For many people, ML was, until recently, considered science fiction. But advances in computational power, frictionless access to scalable cloud resources, and the exponential growth of data have fueled an increase in ML-based applications. Today, ML has a profound impact on a wide range of verticals such as financial services, telecommunications, healthcare, retail, education, and manufacturing. Within all of these sectors, ML is driving faster and better decisions in business-critical use cases, from marketing and sales to business intelligence, R&D, production, executive management, IT, and finance.

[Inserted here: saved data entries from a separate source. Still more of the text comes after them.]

(** ** Properties *)

(** C11. A coordinator serves only when it is ready and closed.  Whenever start-up reaches
    its gRPC server, on a database or in memory: the broker demands client certificates
    signed by the coordinator's own CA, presents a certificate that CA signed for the
    configured names, and its private key is in a file no other user can read, whatever the
    umask; the broker has accepted a connection within fifty probes; the bridge is
    subscribed to every uplink topic of every host; without a policy file every action is
    denied; and operator authentication is off only if no OIDC option was given. *)
Theorem coordinator_serves_only_when_ready `{Crypto} `{UuidLib} `{X509Laws} `{Jwt} `{UrlLib} db cli e db' p :
  main db cli e = (db', Ok p) ->
  let f := front p in
  (bc_capath (fo_broker f) = Some CA_CERT /\ tf_contents <$> fo_tls f !! CA_CERT = Some (ca_cert_pem (fo_ca f))) /\
  (exists der c, tf_contents <$> fo_tls f !! bc_certpath (fo_broker f) = Some (pem_of_der der) /\ x509_from_der der = Ok c /\
     xc_sans c = Some (GnDns <$> cli_broker_dns cli) /\
     forall pub, key_from_pem (ca_key_pem (fo_ca f)) = Ok pub -> x509_verify_signature c pub = true) /\
  (exists key, fo_tls f !! bc_keypath (fo_broker f) = Some key /\ Z.land (tf_mode key) 63 = 0) /\
  (exists n, (n < 50)%nat /\ be_probe e (probe_addr (bc_listen (fo_broker f))) n = true) /\
  (forall h topic, has_char "/" h = false ->
     topic ∈ [heartbeat h; hs_up h; ctrl_up h; result_up h; stream_up h; inventory_up h] ->
     exists flt, flt ∈ fo_filters f /\ filter_matches flt topic = true) /\
  (rbac_policy (cli_opts cli) = None -> forall subject action, authorize (fo_policy f) subject action = Err Denied) /\
  (fo_auth f = None <-> let o := cli_opts cli in
     oidc_issuer o = None /\ oidc_audience o = None /\ oidc_jwks o = None /\ oidc_jwks_url o = None).
Proof.
  intros (addr & mqtt & _ & _ & [(cert & Hc & Hw) [n Hn] [Hb Hfl] Hp Ha _] & _)%main_inv f.
  apply write_tls_ok in Hw as (Hw1 & Hw2 & Hw3). fold f in Hw1, Hw2, Hw3, Hb, Hfl, Hp, Ha, Hc. rewrite Hb, Hfl. simpl.
  split; [done|]. split; [|split; [|split; [|split; [|split]]]].
  - unfold issue_server_cert in Hc. destruct (cli_broker_dns cli) as [|d ds]; [done|].
    destruct (be_server_key e) as [kp|]; [|done]. simpl in Hc. destruct (_ && _); [|done]. simpl in Hc.
    destruct (key_from_pem kp); [|done]. simpl in Hc. destruct (x509_sign _ _ _) as [der|] eqn:Es; [|done]. simpl in Hc.
    injection Hc as <-. destruct (sign_parses _ _ _ _ Es) as (c & Hd & _ & Hs & _ & _ & _ & Hv). by exists der, c.
  - rewrite Hw2. eexists. split; [done|]. apply secret_mode.
  - unfold wait_until_listening in Hn. pose proof (probe_from_spec (be_probe e (probe_addr mqtt)) PROBES 0) as Hs. rewrite Hn in Hs.
    unfold PROBES in Hs. exists n. split; [lia|tauto].
  - intros h topic Hh. destruct (filters_cover_uplinks h Hh) as (F1 & F2 & F3 & F4 & F5 & F6).
    intros Ht. repeat (apply elem_of_cons in Ht as [->|Ht]); [eexists; split; [|eassumption]; unfold BRIDGE_FILTERS; set_solver..|].
    by apply not_elem_of_nil in Ht.
  - intros Hnone subject action. unfold build_policy_engine in Hp. rewrite Hnone in Hp. injection Hp as <-.
    unfold authorize. by destruct (uuid_parse _).
  - rewrite <- (build_operator_auth_none (be_read_jwks e) (be_get e)). rewrite Ha. split; congruence.
Qed.
(** The body of [for key, _ in sel.select()], lines 143 to 157. *)
Fixpoint for_keys (keys : wakeup) : list chunk * for_end :=
  match keys with
  | [] => ([], Exhausted)
  | r :: rest =>
      match read1 r with
      | None => ([], Raise)
      | Some raw =>
          match poll r with
          | Some exit_code =>
              (data_chunk (key r) raw ++ [Exit exit_code], Break)
          | None =>
              let '(puts, e) := for_keys rest in
              (data_chunk (key r) raw ++ puts, e)
          end
      end
  end.

(** [while not done], lines 142 to 157. *)
Fixpoint while_not_done (sched : schedule) : list chunk * thread_end :=
  match sched with
  | [] => ([], Selecting)
  | keys :: rest =>
      match for_keys keys with
      | (puts, Exhausted) =>
          let '(puts', e) := while_not_done rest in (puts ++ puts', e)
      | (puts, Break) => (puts, Finished)
      | (puts, Raise) => (puts, Died)
      end
  end.

(** [run]: the chunks put on the queues, in order, and how the thread
    ends. *)
Definition run (os : OS) (args : list string) (env : list (string * string))
  : list chunk * thread_end :=
  match Popen os args (dict_merge (environ os) env) with
  | OSError => ([], Died)
  | Child sched => while_not_done sched
  end.

(** ** execute and the commands *)

(** The arguments of the thread [execute] starts. *)
Record thread : Type := mkThread {
  thread_args : list string;
  thread_env : list (string * string)
}.

(** [execute], lines 114 to 130: the window it leaves on the UI thread
    and the thread it starts. *)
Definition execute (args : list string) (ignore_stderr : bool)
    (output_msg empty_msg : option string) (env : list (string * string))
    (clear_arg : bool) (w : UpdateWindow) : UpdateWindow * thread :=
  let w := lock w in
  let w := if clear_arg then clear w else w in
  let w := mkWindow (buffer w) output_msg empty_msg ignore_stderr "" ""
             (stdout_queue w) (stderr_queue w) (update_button w)
             (upgrade_button w) (list_button w) (spinner w) in
  let w := prepend_mesg "INFO"
             ("Running command " ++ dquote ++ join " " args ++ dquote
              ++ " ...")%string w in
  (w, mkThread args env).

(** [upgrade], [update] and [list]. *)
Definition upgrade (w : UpdateWindow) : UpdateWindow * thread :=
  execute ["/usr/bin/apt"; "-yqq"; "full-upgrade"] false None
    (Some "No package upgrades were performed.")
    [("DEBIAN_FRONTEND", "noninteractive")] true w.

Definition update (clear_arg : bool) (w : UpdateWindow)
  : UpdateWindow * thread :=
  execute ["/usr/bin/apt"; "-y"; "update"] false None None
    [("DEBIAN_FRONTEND", "noninteractive")] clear_arg w.

Definition list_upgradable (clear_arg : bool) (w : UpdateWindow)
  : UpdateWindow * thread :=
  execute ["/usr/bin/apt"; "-qq"; "list"; "--upgradable"] true
    (Some "Found the following package upgrades:")
    (Some "Comando executado!") [] clear_arg w.

(** ** update_buffer *)

(** How one call of [update_buffer] ends: it returned [True], or an
    exception other than [queue.Empty] left it. *)
Inductive tick : Type :=
| Returned (w : UpdateWindow)
| Raised (w : UpdateWindow).

Definition window_of (t : tick) : UpdateWindow :=
  match t with
  | Returned w => w
  | Raised w => w
  end.

(** [append_mesg("INFO", self.empty_msg)] of line 223, where the message
    may be [None]: [append_color] has run when [text + "\n"] raises
    TypeError in [insert]. *)
Definition append_mesg_opt (level : string) (text : option string)
    (w : UpdateWindow) : tick :=
  match text with
  | Some t => Returned (append_mesg level t w)
  | None =>
      Raised (append_color (level ++ ": ")%string (level_to_color level) w)
  end.

(** Lines 214 to 225: the display policy for exit code [exit_code]. *)
Definition classify_exit (exit_code : Z) (w : UpdateWindow) : tick :=
  if negb (exit_code =? 0) then
    Returned (unlock (append_mesg "ERROR"
      ("Command exited with code " ++ format_d exit_code)%string w))
  else
    match String.eqb (stdout w) "", empty_msg w, output_msg w with
    | true, Some m, _ => Returned (unlock (append_mesg "INFO" m w))
    | true, None, _ => Returned (unlock w)
    | false, _, Some _ =>
        match append_mesg_opt "INFO" (empty_msg w) w with
        | Returned w' => Returned (unlock w')
        | Raised w' => Raised w'
        end
    | false, _, None => Returned (unlock w)
    end.

(** Lines 206 to 228: the stdout queue. *)
Definition update_buffer_stdout (w : UpdateWindow) : tick :=
  match stdout_queue w with
  | [] => Returned w
  | text :: q =>
      let w := set_stdout_queue q w in
      match fullmatch_EXIT text with
      | None =>
          Returned (append_mesg "STDOUT" text
                      (set_stdout (stdout w ++ text)%string w))
      | Some digits =>
          match int digits with
          | Some exit_code => classify_exit exit_code w
          | None => Raised w
          end
      end
  end.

As enterprises deepen their engagement with ML, however, they are discovering not only its benefits, but its challenges as well. Definitive surveys do not seem to be available, but numerous opinion leaders have noted that many ML models (some say as high as 70-80%) never make it from the prototype stage to production. A commonly cited reason for this high failure rate is the difficulty in bridging the gap between the data scientists who build and train the inference models and the IT team that maintains the infrastructure as well as the engineers who develop and deploy production-ready ML applications.

In this article, we look more closely at the challenges preventing ML from reaching its full game-changing potential and discuss how a relatively new discipline, Machine Learning Operations, or MLOps, is the key to optimizing the lifecycle of ML applications.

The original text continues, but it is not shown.